Tabelle 5.1: Komponenten in X3D
X3D-Komponenten
Core, Distribute interactive simulation, Environment effects, Environment sensor,
Event utilities, Geometry2D, Geometry3D, Geospatial, Grouping,
Humanoid animation, Interpolation, Key device sensor, Lightning,
Navigation, Networking, NURBS, Point device sensor, Rendering
Scripting, Shape, Sound, Text, Texturing, Time


Die Tabelle 5.2 stellt die Geometry3D-Komponente mit ihren jeweiligen Knoten in den verschiedenen Ebenen dar. In der ersten Ebene sind die Knoten definiert, mit denen die grundlegendsten geometrischen Objekte erzeugt werden können: Box, Cylinder, Cone, IndexedFaceSet und Sphere. Knoten, mit denen komplexere Objekte erzeugt werden können, werden in höheren Ebenen definiert. Kompliziertere Gitterobjekte werden mit dem Knoten ElevationGrid erzeugt, der erst in der zweiten Ebene definiert wird. Mit Hilfe des Knotens Extrusion lassen sich aus zweidimensionalen Geometrien dreidimensionale Objekte erzeugen. Dieser Knoten wird erst in der dritten Ebene definiert und steht daher in den darunterliegenden Ebenen nicht zur Verfügung.

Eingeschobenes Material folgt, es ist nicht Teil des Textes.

Lemma comment_doc_applies req fs pre efs post cpre cfs cpost :
  lookup "answers" fs = Some (VArr (pre ++ VObj efs :: post)) ->
  lookup "comments" efs = Some (VArr (cpre ++ VObj cfs :: cpost)) ->
  apply_modifiers (Some (List.length cpre)) (comment_doc req (List.length pre))
    (VObj fs)
  = Some (VObj (obj_set "answers"
                  (VArr (pre ++
                         VObj (obj_set "comments"
                                 (VArr (cpre ++
                                        VObj (obj_set "content"
                                                (field "content" (body req)) cfs)
                                        :: cpost)) efs)
                         :: post)) fs)).
Proof.
  intros La Lc. unfold comment_doc, apply_modifiers, apply_modifier.
  cbn [modifier_path alter]. rewrite La. cbn [option_map].
  rewrite nth_error_middle. cbv beta iota zeta. cbn [alter].
  rewrite Lc. cbn [option_map]. rewrite nth_error_middle.
  cbv beta iota zeta. cbn [alter modifier_action option_map].
  now rewrite !set_nth_middle.
Qed.

Lemma updateAnswerComment_hit req st q pre a post ds shown :
  store_up st ->
  filter (matches (by_id (params_id req))) (docs st) = [q] ->
  prop "answers" q = Some (VArr (pre ++ a :: post)) ->
  Forall (fun a => exists s, id_string a = Some s /\ s <> params_answerId req) pre ->
  id_string a = Some (params_answerId req) ->
  Forall (fun a => exists s, id_string a = Some s /\ s <> params_answerId req) post ->
  update_first (rule st) (comment_conditions req (List.length pre))
    (comment_doc req (List.length pre)) (docs st) = Some (ds, 1%nat) ->
  find (matches (by_id (params_id req))) ds = Some shown ->
  updateAnswerComment req st
  = (say (RJson shown) (say (RStatus 200)
       (advance (CFindById (params_id req))
          (set_docs ds
             (advance (CUpdate (comment_conditions req (List.length pre))
                               (comment_doc req (List.length pre)))
                (advance (CFind (by_id (params_id req))) st))))), inr VNull).
Proof.
  intros U Hf Hp Fp Ha Fq N F.
  unfold updateAnswerComment, bind, attempt.
  rewrite (find_all_up _ _ U). unfold by_id in Hf. rewrite Hf.
  cbv beta iota. unfold get_prop. rewrite Hp.
  unfold ret at 1. cbv beta iota. unfold elements, ret at 1. cbv beta iota.
  rewrite (scan_single_hit req pre a post 0 _ ds (store_up_advance _ _ U) Fp Ha Fq N).
  cbv beta iota. cbn [fst snd negb run_callbacks]. unfold ret at 1.
  cbv beta iota. fold (bind (after_update req (inr 1%nat)) (fun _ => ret VNull)).
  unfold bind, after_update. cbn [Nat.eqb].
  rewrite (show_found req _ shown); [reflexivity| |exact F].
  apply store_up_set_docs. now apply store_up_advance, store_up_advance.
Qed.

End OwnComment.

(** X12: under the answer with the given id, when the first comment that has
    the given comment id is also the first comment of the acting user, the
    update of a comment under an answer overwrites the content of that
    comment with the content of the request body and nothing else: the
    comment's user, the other comments, answers, fields and documents are
    kept; the question is re-fetched and returned with status 200. *)
Theorem X12_update_own_answer_comment
    (st : State) (req : Request) (before after : list Value) (fs : Fields)
    (pre post : list Value) (efs : Fields)
    (cpre cpost : list Value) (cfs : Fields) :
  store_up st ->
  docs st = before ++ VObj fs :: after ->
  Forall (fun d => matches (by_id (params_id req)) d = false) before ->
  Forall (fun d => matches (by_id (params_id req)) d = false) after ->
  lookup "_id" fs = Some (VStr (params_id req)) ->
  lookup "answers" fs = Some (VArr (pre ++ VObj efs :: post)) ->
  Forall (fun a => exists s, id_string a = Some s /\ s <> params_answerId req) pre ->
  lookup "_id" efs = Some (VStr (params_answerId req)) ->
  Forall (fun a => exists s, id_string a = Some s /\ s <> params_answerId req) post ->
  lookup "comments" efs = Some (VArr (cpre ++ VObj cfs :: cpost)) ->
  Forall (fun c => element_field_is "_id" (VStr (params_commentId req)) c = false)
         cpre ->
  Forall (fun c => element_field_is "user" (VStr (u_id (user req))) c = false)
         cpre ->
  lookup "_id" cfs = Some (VStr (params_commentId req)) ->
  lookup "user" cfs = Some (VStr (u_id (user req))) ->
  let c' := VObj (obj_set "content" (field "content" (body req)) cfs) in
  let a' := VObj (obj_set "comments" (VArr (cpre ++ c' :: cpost)) efs) in
  let q' := VObj (obj_set "answers" (VArr (pre ++ a' :: post)) fs) in
  docs (fst (updateAnswerComment req st)) = before ++ q' :: after /\
  sent (fst (updateAnswerComment req st)) = sent st ++ [RStatus 200; RJson q'].
Proof.
  intros U D Hb Ha Hi La Fp He Fq Lc F1 F2 Ci Cu c' a' q'.
  destruct (comment_conditions_hit req fs pre efs post cpre cfs cpost
              Hi La Lc F1 F2 Ci Cu) as [Hm Hpos].
  assert (Hf : filter (matches (by_id (params_id req))) (docs st) = [VObj fs]).
  { rewrite D. now apply filter_unique_question. }
  assert (Hp : prop "answers" (VObj fs) = Some (VArr (pre ++ VObj efs :: post))).
  { cbn [prop]. unfold field. now rewrite La. }
  assert (Hu : update_first (rule st) (comment_conditions req (List.length pre))
                 (comment_doc req (List.length pre)) (docs st)
               = Some (before ++ q' :: after, 1%nat)).
  { rewrite D. apply update_first_hit; auto.
    - eapply Forall_impl; [|exact Hb].
      intros d Hd. unfold matches, comment_conditions. cbn [forallb].
      unfold matches, by_id in Hd. cbn [forallb] in Hd.
      rewrite andb_true_r in Hd. now rewrite Hd.
    - rewrite Hpos. now apply comment_doc_applies. }
  assert (Hs : find (matches (by_id (params_id req))) (before ++ q' :: after)
               = Some q').
  { apply find_after_misses; auto.
    apply matches_by_id_intro.
    rewrite lookup_obj_set_other; [assumption|discriminate]. }
  rewrite (updateAnswerComment_hit req st (VObj fs) pre (VObj efs) post _ q'
             U Hf Hp Fp (object_id_string _ _ He) Fq Hu Hs).
  cbn [fst docs sent say advance set_docs].
  rewrite <- !app_assoc. split; reflexivity.
Qed.

(** On the sample data: alice rewrites her comment c2 under answer a1. *)
Lemma X12_update_own_answer_comment_witness :
  docs (fst (updateAnswerComment
               (mkRequest "q1" "a1" "c2" [("content", VStr "taken over")] alice)
               (world LastArrayCondition)))
  = [q1_with [c1; taken_over "c2" "alice"]].
Proof.
  refine (proj1 (X12_update_own_answer_comment
            (world LastArrayCondition)
            (mkRequest "q1" "a1" "c2" [("content", VStr "taken over")] alice)
            [] [] q1_fields [] []
            [("_id", VStr "a1"); ("user", VStr "bob");
             ("content", VStr "answer"); ("comments", VArr [c1; c2])]
            [c1] []
            [("_id", VStr "c2"); ("user", VStr "alice"); ("content", VStr "second")]
            _ eq_refl _ _ eq_refl eq_refl _ eq_refl _ eq_refl _ _ eq_refl eq_refl)).
  - constructor.
  - constructor.
  - constructor.
  - constructor.
  - constructor.
  - repeat constructor.
  - repeat constructor.
Defined.

Section MergeKeeps.

Lemma keys_obj_set_keeps k k' v fs :
  In k (keys fs) -> In k (keys (obj_set k' v fs)).
Proof.
  induction fs as [|[k0 x] r IH]; simpl; [tauto|].
  destruct (String.eqb k' k0); simpl; tauto.
Qed.

Lemma keys_merge_fields_keeps k sfs acc :
  In k (keys acc) -> In k (keys (merge_fields sfs acc)).
Proof.
  revert acc.
  induction sfs as [|[k' sv] r IH]; intros acc H; simpl; auto.
  apply IH. now apply keys_obj_set_keeps.
Qed.

Lemma merge_array dst sl :
  merge dst (VArr sl)
  = VArr (merge_items sl (match dst with VArr d => d | _ => [] end)).
Proof. reflexivity. Qed.

Lemma merge_items_length sl dl :
  List.length (merge_items sl dl) = Nat.max (List.length dl) (List.length sl).
Proof.
  revert dl.
  induction sl as [|s r IH]; intros [|d dr]; simpl; auto.
Qed.

Lemma merge_items_tail sl dl i :
  List.length sl <= i -> nth_error (merge_items sl dl) i = nth_error dl i.
Proof.
  revert dl i.
  induction sl as [|s r IH]; intros dl i H; simpl in *; auto.
  destruct i as [|i]; [lia|].
  destruct dl as [|d dr]; simpl.
  - rewrite (IH [] i) by lia. now destruct i.
  - apply IH. lia.
Qed.

End MergeKeeps.

(** X13: an owner's update cannot take a field away from a question: every
    field name of the stored document is a field name of the document that is
    saved and returned, whatever the payload (a null in the payload sets the
    field to null, it does not remove it). *)
Theorem X13_update_removes_no_field
    (st : State) (req : Request) (fs : Fields) :
  store_up st ->
  find (matches (by_id (params_id req))) (docs st) = Some (VObj fs) ->
  owner_of (VObj fs) = Some (u_id (user req)) ->
  exists saved,
    calls (fst (update req st))
    = calls st ++ [CFindById (params_id req); CSave (VObj saved)] /\
    sent (fst (update req st)) = sent st ++ [RStatus 200; RJson (VObj saved)] /\
    (forall k, In k (keys fs) -> In k (keys saved)) /\
    (forall k, lookup k (strip_id (body req)) = Some VNull ->
               NoDup (keys (body req)) -> lookup k saved = Some VNull).
Proof.
  intros U F O.
  exists (merge_fields (strip_id (body req)) fs).
  rewrite (update_by_owner req st fs U F O).
  cbn [fst calls sent say set_docs advance].
  rewrite <- !app_assoc. cbn [app].
  split; [reflexivity|]. split; [reflexivity|]. split.
  - intros k. apply keys_merge_fields_keeps.
  - intros k L ND.
    rewrite (merge_fields_provided k VNull) by auto using NoDup_keys_strip_id.
    reflexivity.
Qed.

Tabelle 5.2: Geometry3D-Komponente und deren Ebenen
Ebene enthaltene Knoten
1 Box, Cone, Cylinder, IndexedFaceSet, Sphere
2 alle Knoten der Ebene 1 zzgl. ElevationGrid
3 alle Knoten der Ebene 2 zzgl. Extrusion


Die Profile unterscheiden sich also darin, welche Komponenten sie in welcher Ebene unterstützen. Im Interchange-Profile z.B. ist die Geometry3D-Komponente in der ersten Ebene definiert, wohingegen das Interactive-Profile die zweite Ebene unterstützt. Der Knoten ElevationGrid kann somit im Interactive-Profile genutzt werden, wohingegen er im Interchange-Profile nicht definiert ist. Durch die Angabe des Profils im Wurzelelement X3D sind somit automatisch alle Knoten definiert, die man in der Szene verwenden kann. Eine Ausnahme bildet das Core-Profile, bei dem explizit alle verwendeten Komponenten zu Anfang der Datei aufgezählt werden müssen. Reicht der Sprachumfang eines Profils für die Darstellung einer bestimmten Szene nicht aus, können weitere Komponenten von Hand integriert werden. Neben der Definition des Sprachumfangs werden durch ein Profil auch allgemeine Einschränkungen, wie z.B. die Anzahl der Kindknoten eines Gruppenknotens und die Anzahl simultaner Lichtquellen, festgelegt. Bevor ein X3D-Dokument erstellt werden soll, muß also zunächst bestimmt werden, welche Komplexität die eigene 3D-Szene haben wird und was mit ihr realisiert werden soll. Der modulare Aufbau hat wesentliche Vorteile. Anders als bei VRML läßt sich X3D problemlos erweitern. Dadurch ist X3D auch für zukünftige Problemstellungen geeignet. Für spezielle Anwendungen lassen sich so eigene Module entwickeln, womit auf die individuellen Anforderungen einer Szene besser eingegegangen werden kann. Da man aber auch die ganze Spezifikation in kleinere Profile einteilt, kann man für jede Anwendung optimale Browser-Plug-Ins entwickeln, die sich je nach Profil im Laufzeitverhalten unterscheiden können [Eibl2001].
Ein Grund, warum sich VRML nicht durchgesetzt hat, ist die Tatsache, daß es kein Browser-Plug-In gibt, der die komplette Spezifikation implementiert hat. Unterschiedliche Browser können somit eine Szene anders darstellen. Dieses Problem sollte bei X3D aufgrund der Modularität nicht auftreten.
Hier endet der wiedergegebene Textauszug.